3. L’impératif de rentabilité des PME dans les stratégies d’inclusion des petits producteurs

27Les PME agroalimentaires parviennent à inclure les petits producteurs agricoles dans leurs réseaux de fournisseurs. La flexibilité observée dans la gestion des relations client-fournisseur permet à ces PME de concilier l’impératif de rentabilité avec les objectifs sociaux des bailleurs de fonds internationaux. Toutefois, la concurrence entre acheteurs, ainsi que la fluctuation des quantités et des prix agricoles, placent les PME et les petits producteurs-fournisseurs dans une dépendance réciproque.

3.1. Les stratégies d’inclusion des petits producteurs

28Les contours de la stratégie d’inclusion des petits producteurs ont fait l’objet d’accords préalables entre les PME agroalimentaires et les bailleurs de fonds. Nos investigations ont permis d’identifier trois stratégies d’inclusion. La première consiste à investir les ressources mises à disposition par les bailleurs de fonds dans l’appui direct aux petits producteurs-fournisseurs. La seconde vise à orienter les fonds dans l’appui aux petits producteurs mais aussi dans le renforcement des capacités de transformation des entreprises elles-mêmes. La troisième a pour objet de convertir les subventions reçues en garanties afin de faciliter l’accès des petits producteurs-fournisseurs au crédit.

29Betropa a expérimenté la première stratégie d’inclusion. Cette PME a opté pour une orientation des fonds reçus de la GIZ vers l’encadrement de soixante petits producteurs de maïs, comme s’en réjouit ici son dirigeant :

30

Une fois que nous avons spécifié les caractéristiques des grains que nous souhaitons obtenir, nous demandons à l’Institut national de l’environnement et de la recherche agricole (Inera) de veiller à l’application de l’itinéraire technique correspondant. Les prestations de l’Inera sont rémunérées à partir des ressources mises à notre disposition par la GIZ. Grâce à l’appui de l’Institut, les petits producteurs parviennent à nous livrer des grains d’excellente qualité. Le maïs vendu sur le marché est rempli d’impuretés. Le traitement de ces impuretés coûte cher et joue négativement sur notre rentabilité. Nos performances financières se sont nettement améliorées depuis que nous pratiquons l’entrepreneuriat inclusif.

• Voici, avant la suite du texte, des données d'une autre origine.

(* ===== verification/FlowPkg.v ===== *)
(** * pkg/flow: validation, normalisation, diff and fingerprint of flow specs

    [Validate.Validate], [Normalize.Normalize], [Diff.Diff] and
    [Fingerprint.Fingerprint] are the functions of pkg/flow/validate,
    normalize, diff and fingerprint.  Spec slices hold non-nil elements, as
    unmarshalling produces them.  [proto.Marshal] is a call, since equal
    messages may be encoded by different bytes from one time to the next. *)
From S2P Require Import Prelude GoStd GoStdFacts Prog Messages.

(** ** pkg/flow/validate *)
Module Validate.

(** [&Error{field, message}]: the message is [fmt.Sprintf format args]. *)
Definition Error (field format : string) (args : list GoArg) : GoError :=
  FieldErr field format args.

(** The loop over [spec.Queues]; [queueNames] is the set built so far. *)
Fixpoint validate_queues (qs : list QueueSpec) (queueNames : gset string) :
    result (gset string) :=
  match qs with
  | [] => Ok queueNames
  | q :: qs =>
      if bool_decide (qs_Name q = "") then
        Err (Error "queues.name" "queue name is required" [])
      else if bool_decide (qs_Name q ∈ queueNames) then
        Err (Error "queues.name" "duplicate queue name %q" [AStr (qs_Name q)])
      else validate_queues qs ({[qs_Name q]} ∪ queueNames)
  end.

(** The check of an optional queue reference of a stage. *)
Definition validate_ref (queueNames : gset string) (stage field format : string)
    (ref : option string) : option GoError :=
  match ref with
  | Some q =>
      if bool_decide (q ∈ queueNames) then None
      else Some (Error field format [AStr stage; AStr q])
  | None => None
  end.

(** The loop over [spec.Stages]. *)
Fixpoint validate_stages (queueNames : gset string) (stages : list StageSpec)
    (stageNames : gset string) : option GoError :=
  match stages with
  | [] => None
  | s :: stages =>
      if bool_decide (ss_Name s = "") then
        Some (Error "stages.name" "stage name is required" [])
      else if bool_decide (ss_Name s ∈ stageNames) then
        Some (Error "stages.name" "duplicate stage %q" [AStr (ss_Name s)])
      else if bool_decide (ss_Type s = "") then
        Some (Error "stages.type" "stage %q missing type" [AStr (ss_Name s)])
      else if (ss_Threads s <? 1)%N then
        Some (Error "stages.threads" "stage %q must declare at least one thread"
          [AStr (ss_Name s)])
      else
        match validate_ref queueNames (ss_Name s) "stages.input_queue"
          "stage %q references unknown input queue %q" (ss_InputQueue s) with
        | Some e => Some e
        | None =>
            match validate_ref queueNames (ss_Name s) "stages.output_queue"
              "stage %q references unknown output queue %q" (ss_OutputQueue s) with
            | Some e => Some e
            | None => validate_stages queueNames stages ({[ss_Name s]} ∪ stageNames)
            end
        end
  end.

Definition Validate (spec : option FlowSpec) : option GoError :=
  match spec with
  | None => Some (Error "spec" "flow spec is nil" [])
  | Some spec =>
      if bool_decide (fs_Name spec = "") then
        Some (Error "name" "flow name is required" [])
      else match fs_Stages spec with
      | [] => Some (Error "stages" "flow must contain at least one stage" [])
      | stages =>
          match validate_queues (fs_Queues spec) ∅ with
          | Err e => Some e
          | Ok queueNames => validate_stages queueNames stages ∅
          end
      end
  end.

(** The method [Error] of [Error]: the text of a validation error, [None] when the error is
    not one. *)
Definition Error_Error (e : GoError) : option (string * string * list GoArg) :=
  match e with
  | FieldErr field format args =>
      if bool_decide (field = "") then Some ("", format, args)
      else Some (field +:+ ": ", format, args)
  | _ => None
  end.

(** What a valid spec is. *)
Definition valid_stage (queueNames : list string) (s : StageSpec) : Prop :=
  ss_Name s ≠ "" ∧ ss_Type s ≠ "" ∧ (1 <= ss_Threads s)%N ∧
  (∀ q, ss_InputQueue s = Some q → q ∈ queueNames) ∧
  (∀ q, ss_OutputQueue s = Some q → q ∈ queueNames).

Definition valid_spec (spec : FlowSpec) : Prop :=
  let queueNames := qs_Name <$> fs_Queues spec in
  fs_Name spec ≠ "" ∧ fs_Stages spec ≠ [] ∧
  "" ∉ queueNames ∧ NoDup queueNames ∧
  NoDup (ss_Name <$> fs_Stages spec) ∧
  Forall (valid_stage queueNames) (fs_Stages spec).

31Agroprod, Maxisam et Gtica ont, quant à elles, choisi la seconde stratégie d’inclusion. Ces trois PME ont investi une importante partie des subventions reçues respectivement de DFID, de la GIZ et du CEAS, dans le renforcement de leurs propres capacités de transformation, à travers notamment l’acquisition de nouvelles machines. L’appui apporté aux petits producteurs se fait essentiellement sur fonds propres, au titre de la contribution des PME aux projets. Agroprod a mis à la disposition de ses fournisseurs des intrants (engrais, semences améliorées, petits matériels) sous la forme de crédit. Le remboursement se fait en nature pendant la récolte jusqu’à concurrence de 1,5 tonne par hectare, soit la moitié du rendement moyen. Selon le dirigeant, le modèle a permis de tripler en l’espace de quatre années la quantité de maïs collectée, d’accroître le chiffre d’affaires dans la même proportion et d’améliorer substantiellement les marges bénéficiaires de l’entreprise. Grâce à la construction de son usine de nettoyage, Maxisam parvient maintenant à exporter du sésame. La PME se contentait auparavant de l’achat/vente de ce produit sur le marché local. Elle ne parvenait pas à atteindre le taux de pureté de 99,9 % exigé sur les marchés occidentaux. L’accès au marché international a contribué à l’augmentation du chiffre d’affaires de l’entreprise de l’ordre de 600 % en l’espace de trois années. Cette performance remarquable est à mettre en partie à l’actif des petits producteurs. Ces derniers ont pendant longtemps été exclus du marché du sésame à cause de la faiblesse des quantités et de la qualité de leurs récoltes. Ils utilisaient des variétés de semences à faibles rendements et ne respectaient pas les itinéraires techniques. La pratique du stockage mixte entraînait la contamination du sésame par des germes nuisibles comme la salmonelle. L’intervention de Maxisam a visé à résoudre ces problèmes.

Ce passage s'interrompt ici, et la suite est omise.